San Francisco County
Health care workers and nursing home residents are already getting vaccinated in San Francisco. Those 65 and older are also eligible, but have to coordinate an appointment with their health care provider as supply is limited. The city allows you to sign up to be notified when it's your turn to get the vaccine. You can sign up on here. According to the website, you may not get a notification for months (depending on your age and occupation), because vaccines are in limited supply.
San Mateo County
As of Jan. 22, San Mateo County is transitioning from Phase 1A of distribution (health care workers and nursing home residents) to the beginning of Phase 1B (residents 65 and older). Most vaccinations are occurring through health care providers. The county has information on eligibility and sign-up rules for Blue Shield, Kaiser, San Mateo Medical Center, Stanford, Sutter/PAMF, veterans and uninsured residents here.
Santa Clara County
Health care workers and nursing home residents are eligible for the vaccine regardless of provider. The county health system, Kaiser and Palo Alto Medical Foundation have started scheduling appointments for residents 75 and older. Stanford has started vaccinating residents 65 and older. Interested Santa Clara County residents should talk to their health care providers about getting an appointment for a vaccine, the county said.
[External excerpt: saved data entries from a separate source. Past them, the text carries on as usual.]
Lemma in_budget_consume_enum_choice (s : string) :
  in_budget (consume_enum_choice repr s).
Proof.
  unfold consume_enum_choice.
  apply in_budget_obind; [apply in_budget_scan_label|]. intros ih _.
  apply in_budget_obind.
  - unfold resolve_label. destruct (snd ih); [|discriminate].
    destruct (Bytes.eval_decode _); discriminate.
  - intros name _. apply in_budget_obind; [apply in_budget_scan_while|].
    intros; discriminate.
Qed.

Lemma item_0_length (s : string) (c : ascii) :
  item s 0 = Return c -> 1 <= String.length s.
Proof. destruct s; simpl; [discriminate | lia]. Qed.

Lemma length_drop_lt (i : nat) (s : string) :
  1 <= i -> 1 <= String.length s ->
  String.length (Py.drop i s) < String.length s.
Proof. rewrite length_drop. lia. Qed.

Lemma in_budget_enum_loop (n : nat) :
  forall remain choices,
    String.length remain <= n ->
    in_budget (enum_loop repr n remain choices).
Proof.
  induction n as [|n IH]; intros remain choices Hn; cbn [enum_loop];
    (apply in_budget_obind; [apply in_budget_item|]); intros c Hc;
    apply item_0_length in Hc.
  - lia.
  - destruct (negb _); [|discriminate].
    apply in_budget_obind; [apply in_budget_consume_enum_choice|].
    intros [[name value] remain'] Hr.
    apply consume_enum_choice_suffix, is_suffix_length in Hr.
    apply IH. rewrite length_drop in Hr. lia.
Qed.

Lemma in_budget_tuple_loop (rec : string -> gen string) (n : nat) :
  forall remain,
    String.length remain <= n ->
    (forall t, String.length t < String.length remain ->
               in_budget (snd (rec t))) ->
    (forall t ys r, rec t = (ys, Return r) -> Py.is_suffix r t) ->
    in_budget (snd (tuple_loop rec n remain)).
Proof.
  induction n as [|n IH]; intros remain Hn Hrec Hsuf; cbn [tuple_loop];
    (apply in_budget_gbind; [apply in_budget_item|]); intros ys c Hc;
    apply lift_return in Hc; destruct Hc as [Hc _];
    apply item_0_length in Hc.
  - lia.
  - destruct (Ascii.eqb c ","); [|discriminate].
    apply in_budget_gbind; [discriminate|]. intros _ _ _.
    assert (Hlt : String.length (Py.drop 2 remain) < String.length remain)
      by (apply length_drop_lt; lia).
    apply in_budget_gbind; [now apply Hrec|].
    intros ys' remain' Hr. apply Hsuf, is_suffix_length in Hr.
    apply IH; [lia | | exact Hsuf].
    intros t Ht. apply Hrec. lia.
Qed.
More information on how to schedule an appointment with your provider can be found here.
Solano County is still working its way through Phase 1A of vaccine distribution (see if that applies to you here) and says that anyone who falls into those categories should coordinated getting vaccinated with their medical provider. Residents 75 and older are now eligible; those 65 and older are next in line.
As of Jan. 22 the county was only vaccinating health care workers and nursing home residents, but you can check here to track the county's progress through the phases here. "Individuals who are eligible to be vaccinated should first contact their health care provider or primary care physician for information on how they can receive a vaccine or to make an appointment," Sonoma County says on its site.